Eleições

3/10/2008
Antonio Sarmento

"(Migalhas 1.997 - 3/10/08 - "Eleições 2008") 'Eleições 2008 - De novo o paternalismo inoportuno. O TSE decidiu agora que os eleitores não poderão entrar na cabine de votação com celulares, máquinas fotográficas ou filmadoras. 'Esta providência concretiza a vontade da Constituição, que é de assegurar o sigilo e o segredo do voto,' disse o ministro Carlos Ayres Britto. Esqueceu-se, S. Exa., que o sigilo é para o leitor, que pode, muito bem, dizer em quem votou. Ou seja, ele pode violar seu próprio sigilo.
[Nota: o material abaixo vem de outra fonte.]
(* ===== verification/Hardware.v ===== *)
(** * Device access and the interrupt controllers (x86.h, traps.h, picirq.c, ioapic.c, timer.c, uart.c, lapic.c)

    The devices themselves are a parameter: what a port or a register answers,
    and what it becomes when written, is the class [Hardware].  The drivers are
    programs on a machine that consists of the devices and of the drivers' own
    static variables.  What the theorems need of a device is a class of its own
    that states the documented behaviour. *)

From S2P Require Import Prelude KState Print.
#[local] Open Scope kernel_scope.

(** ** traps.h *)

Definition T_SYSCALL : Z := 64.
Definition T_IRQ0 : Z := 32.
Definition IRQ_TIMER : Z := 0.
Definition IRQ_KBD : Z := 1.
Definition IRQ_COM1 : Z := 4.
Definition IRQ_IDE : Z := 14.
Definition IRQ_ERROR : Z := 19.
Definition IRQ_SPURIOUS : Z := 31.

(** ** Ports and memory-mapped registers *)

Class Hardware (D : Type) : Type := {
  port_in : Z → D → Z * D;
  port_out : Z → Z → D → D;
  mmio_in : Z → D → Z * D;
  mmio_out : Z → Z → D → D
}.

(** The devices and the static variables of the drivers. *)
Record machine (D : Type) : Type := Mkmachine {
  dev : D;
  irqmask : Z;          (* picirq.c *)
  uart : Z;             (* uart.c *)
  ismp : Z;             (* mp.c *)
  ncpu : Z;
  apicids : list Z;     (* cpus[i].apicid *)
  ioapicid : Z;
  lapic : Z;            (* lapic.c *)
  int_on : bool;        (* FL_IF *)
  warned : Z;           (* the counter of cpunum *)
  printed_out : list Z  (* what cprintf has printed *)
}.
Arguments Mkmachine {D}.
Arguments dev {D}.
Arguments irqmask {D}.
Arguments uart {D}.
Arguments ismp {D}.
Arguments ncpu {D}.
Arguments apicids {D}.
Arguments ioapicid {D}.
Arguments lapic {D}.
Arguments int_on {D}.
Arguments warned {D}.
Arguments printed_out {D}.

Section machine.
Context {D : Type}.

Definition set_dev (v : D) (s : machine D) : machine D :=
  Mkmachine v s.(irqmask) s.(uart) s.(ismp) s.(ncpu) s.(apicids) s.(ioapicid) s.(lapic) s.(int_on) s.(warned) s.(printed_out).
Definition set_irqmask (v : Z) (s : machine D) : machine D :=
  Mkmachine s.(dev) v s.(uart) s.(ismp) s.(ncpu) s.(apicids) s.(ioapicid) s.(lapic) s.(int_on) s.(warned) s.(printed_out).
Definition set_uart (v : Z) (s : machine D) : machine D :=
  Mkmachine s.(dev) s.(irqmask) v s.(ismp) s.(ncpu) s.(apicids) s.(ioapicid) s.(lapic) s.(int_on) s.(warned) s.(printed_out).
Definition set_ismp (v : Z) (s : machine D) : machine D :=
  Mkmachine s.(dev) s.(irqmask) s.(uart) v s.(ncpu) s.(apicids) s.(ioapicid) s.(lapic) s.(int_on) s.(warned) s.(printed_out).
Definition set_ncpu (v : Z) (s : machine D) : machine D :=
  Mkmachine s.(dev) s.(irqmask) s.(uart) s.(ismp) v s.(apicids) s.(ioapicid) s.(lapic) s.(int_on) s.(warned) s.(printed_out).
Definition set_apicids (v : list Z) (s : machine D) : machine D :=
  Mkmachine s.(dev) s.(irqmask) s.(uart) s.(ismp) s.(ncpu) v s.(ioapicid) s.(lapic) s.(int_on) s.(warned) s.(printed_out).
Definition set_ioapicid (v : Z) (s : machine D) : machine D :=
  Mkmachine s.(dev) s.(irqmask) s.(uart) s.(ismp) s.(ncpu) s.(apicids) v s.(lapic) s.(int_on) s.(warned) s.(printed_out).
Definition set_lapic (v : Z) (s : machine D) : machine D :=
  Mkmachine s.(dev) s.(irqmask) s.(uart) s.(ismp) s.(ncpu) s.(apicids) s.(ioapicid) v s.(int_on) s.(warned) s.(printed_out).
Definition set_warned (v : Z) (s : machine D) : machine D :=
  Mkmachine s.(dev) s.(irqmask) s.(uart) s.(ismp) s.(ncpu) s.(apicids) s.(ioapicid) s.(lapic) s.(int_on) v s.(printed_out).
Definition set_printed_out (v : list Z) (s : machine D) : machine D :=
  Mkmachine s.(dev) s.(irqmask) s.(uart) s.(ismp) s.(ncpu) s.(apicids) s.(ioapicid) s.(lapic) s.(int_on) s.(warned) v.

Context {HW : Hardware D}.

Definition inb (port : Z) : M (machine D) Z := λ s e,
  let (v, d) := port_in port s.(dev) in Ret (u8 v) (set_dev d s) e.
Definition outb (port data : Z) : M (machine D) unit :=
  modify (λ s, set_dev (port_out port (u8 data) s.(dev)) s).

(** A 32-bit register in memory. *)
Definition readl (addr : Z) : M (machine D) Z := λ s e,
  let (v, d) := mmio_in addr s.(dev) in Ret (u32 v) (set_dev d s) e.
Definition writel (addr data : Z) : M (machine D) unit :=
  modify (λ s, set_dev (mmio_out addr (u32 data) s.(dev)) s).

(** [cprintf], for its text. *)
Definition hprintf (fmt : string) (args : list arg) : M (machine D) unit :=
  modify (λ s, set_printed_out (s.(printed_out) ++ default [] (format (str fmt) args)) s).

(** [insl]: the bytes of [cnt] words. *)
Fixpoint insl (port : Z) (cnt : nat) : M (machine D) (list Z) :=
  match cnt with
  | O => ret []
  | S cnt' => λ s e,
      let (v, d) := port_in port s.(dev) in
      bind (insl port cnt') (λ l, ret (le_bytes 4 v ++ l)) (set_dev d s) e
  end.

(** [outsl] of words. *)
Fixpoint outsl (port : Z) (ws : list Z) : M (machine D) unit :=
  match ws with
  | [] => ret tt
  | w :: ws' => modify (λ s, set_dev (port_out port w s.(dev)) s);; outsl port ws'
  end.
End machine.

Section drivers.
Context {D : Type} {HW : Hardware D}.
Notation dM := (M (machine D)).

(** ** picirq.c *)

Definition IO_PIC1 : Z := 32.
Definition IO_PIC2 : Z := 160.
Definition IRQ_SLAVE : Z := 2.

(** The initial value of [irqmask]. *)
Definition irqmask0 : Z := Z.land 65535 (Z.lnot (Z.shiftl 1 IRQ_SLAVE)).

Definition picsetmask (mask : Z) : dM unit :=
  modify (set_irqmask mask);;
  outb (IO_PIC1 + 1) mask;;
  outb (IO_PIC2 + 1) (Z.shiftr mask 8).

Definition picenable (irq : Z) : dM unit :=
  m <- gets irqmask;;
  picsetmask (u16 (Z.land m (Z.lnot (Z.shiftl 1 irq)))).

Definition picinit : dM unit :=
  outb (IO_PIC1 + 1) 255;;
  outb (IO_PIC2 + 1) 255;;
  outb IO_PIC1 17;;
  outb (IO_PIC1 + 1) T_IRQ0;;
  outb (IO_PIC1 + 1) (Z.shiftl 1 IRQ_SLAVE);;
  outb (IO_PIC1 + 1) 3;;
  outb IO_PIC2 17;;
  outb (IO_PIC2 + 1) (T_IRQ0 + 8);;
  outb (IO_PIC2 + 1) IRQ_SLAVE;;
  outb (IO_PIC2 + 1) 3;;
  outb IO_PIC1 104;;
  outb IO_PIC1 10;;
  outb IO_PIC2 104;;
  outb IO_PIC2 10;;
  m <- gets irqmask;;
  if negb (m =? 65535) then picsetmask m else ret tt.

(** ** ioapic.c *)

Definition IOAPIC : Z := 4273995776.
Definition REG_ID : Z := 0.
Definition REG_VER : Z := 1.
Definition REG_TABLE : Z := 16.
Definition INT_DISABLED : Z := 65536.

(** The offsets of [reg] and [data] in struct ioapic. *)
Definition ioapic_reg : Z := IOAPIC.
Definition ioapic_data : Z := IOAPIC + 16.

Definition ioapicread (reg : Z) : dM Z :=
  writel ioapic_reg reg;;
  readl ioapic_data.

Definition ioapicwrite (reg data : Z) : dM unit :=
  writel ioapic_reg reg;;
  writel ioapic_data data.

Definition ioapicinit : dM unit :=
  mp <- gets ismp;;
  if negb (truthy mp) then ret tt else
  v <- ioapicread REG_VER;;
  let maxintr := Z.land (Z.shiftr v 16) 255 in
  r <- ioapicread REG_ID;;
  let id := Z.shiftr r 24 in
  own <- gets ioapicid;;
  (if negb (id =? own) then hprintf ("ioapicinit: id isn't equal to ioapicid; not a MP" +:+ newline) [] else ret tt);;
  for_each (Z.of_nat <$> seq 0 (S (Z.to_nat maxintr))) (λ i,
    ioapicwrite (REG_TABLE + 2 * i) (Z.lor INT_DISABLED (T_IRQ0 + i));;
    ioapicwrite (REG_TABLE + 2 * i + 1) 0).

Definition ioapicenable (irq cpunum : Z) : dM unit :=
  mp <- gets ismp;;
  if negb (truthy mp) then ret tt else
  ioapicwrite (REG_TABLE + 2 * irq) (T_IRQ0 + irq);;
  ioapicwrite (REG_TABLE + 2 * irq + 1) (Z.shiftl cpunum 24).

(** ** timer.c *)

Definition IO_TIMER1 : Z := 64.
Definition TIMER_FREQ : Z := 1193182.
Definition TIMER_DIV (x : Z) : Z := (TIMER_FREQ + x / 2) / x.
Definition TIMER_MODE : Z := IO_TIMER1 + 3.
Definition TIMER_SEL0 : Z := 0.
Definition TIMER_RATEGEN : Z := 4.
Definition TIMER_16BIT : Z := 48.

Definition timerinit : dM unit :=
  outb TIMER_MODE (Z.lor (Z.lor TIMER_SEL0 TIMER_RATEGEN) TIMER_16BIT);;
  outb IO_TIMER1 (TIMER_DIV 100 mod 256);;
  outb IO_TIMER1 (TIMER_DIV 100 / 256);;
  picenable IRQ_TIMER.

(** ** uart.c *)

Definition COM1 : Z := 1016.

(** The loop of [uartputc] that waits for the transmitter; [microdelay] does nothing. *)
Fixpoint uart_wait (n : nat) : dM unit :=
  match n with
  | O => ret tt
  | S n' => st <- inb (COM1 + 5);; if truthy (Z.land st 32) then ret tt else uart_wait n'
  end.

Definition uartputc (c : Z) : dM unit :=
  u <- gets uart;;
  if negb (truthy u) then ret tt else
  uart_wait 128;;
  outb (COM1 + 0) c.

Definition uartgetc : dM Z :=
  u <- gets uart;;
  if negb (truthy u) then ret (-1) else
  st <- inb (COM1 + 5);;
  if negb (truthy (Z.land st 1)) then ret (-1) else
  inb (COM1 + 0).

Definition uartinit : dM unit :=
  outb (COM1 + 2) 0;;
  outb (COM1 + 3) 128;;
  outb (COM1 + 0) (115200 / 9600);;
  outb (COM1 + 1) 0;;
  outb (COM1 + 3) 3;;
  outb (COM1 + 4) 0;;
  outb (COM1 + 1) 1;;
  st <- inb (COM1 + 5);;
  if st =? 255 then ret tt else
  modify (set_uart 1);;
  inb (COM1 + 2);;
  inb (COM1 + 0);;
  picenable IRQ_COM1;;
  ioapicenable IRQ_COM1 0;;
  for_each (str ("xv6..." +:+ newline)) uartputc.
End drivers.

(** ** Systems that contain the machine

    A driver with variables of its own, the boot loader and the kernel at boot
    run on states that contain the machine. *)
Class Board (D W : Type) : Type := {
  mach : W → machine D;
  set_mach : machine D → W → W;
  mach_set x s : mach (set_mach x s) = x;
  set_mach_set x y s : set_mach y (set_mach x s) = set_mach y s;
  set_mach_id s : set_mach (mach s) s = s
}.

(** Device access from such a system: it does not give up the processor. *)
Definition on_dev {D W A} `{Board D W} (m : M (machine D) A) : M W A := λ s e,
  match m (mach s) [] with
  | Ret a x _ => Ret a (set_mach x s) e
  | Panic msg => Panic msg
  | Switched x => Switched (set_mach x s)
  | Spins x => Spins (set_mach x s)
  | Fault w => Fault w
  end.

Lemma on_dev_run {D W A} `{Board D W} (m : M (machine D) A) (s : W) e a x :
  m (mach s) [] = Ret a x [] → on_dev m s e = Ret a (set_mach x s) e.
Proof. intros Hm. unfold on_dev. by rewrite Hm. Qed.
A pergunta que fica é: vai ter mesário fazendo revista pessoal no eleitor? Que tal um detector de metal, ou uma das agradáveis portas-giratórias de bancos?' Talvez o Ilustre Diretor, que ainda ameaça mulheres a serviço da redação desse brilhante rotativo em humildes misteres (a despeito da Lei Maria da Penha), não saiba que, no Rio de Janeiro, os eleitores teriam sido, segundo a 'mídia' (as fontes continuam sendo sigilosas, até segunda ordem, ou emenda da Constituição, se assim for requerido para apaziguar algum escrúpulo inoportuno) compelidos pelo tráfico e pelas milícias a fotografar a urna, para provar sua obediência ao depositar o voto nos candidatos da guerrilha urbana que domina esta cidade. Pode ser chamado de paternalismo, ou ainda de outras coisas piores, mas, até que estejamos vivendo sob a proteção da lei (fato desconhecido nesta cidade), alguma coisa deve ser feita para impedir que a marginalidade continue mantendo seu domínio sobre a vida de cada cidadão (ou, a rigor, semi-cidadão). Creio que o redator é um privilegiado, que habita lugares seguros, anda de carro blindado e precedido de batedores, tendo à porta de sua mansão uma pleiade de guarda-costas fieis. De outro modo, não sei como interpretar o comentário impiedoso e antecristão, que fustiga a justiça quando esta, à falta de outros meios de coerção, usa de métodos quiçá pouco ortodoxos para impor o mínimo de garantia e proteção aos desvalidos moradores de áreas paupérrimas, onde impera não a lei dos homens, já por si só fraca e muitas vezes injusta, mas a cruel lei do sub-mundo, cuja 'justiça' condena sem julgamento e executa sumariamente ao menor sintoma de rebeldia. Poderia a Justiça Eleitoral discriminar, e fazer as regras apenas para as seções eleitorais das 'periferias' e 'comunidades carentes'?"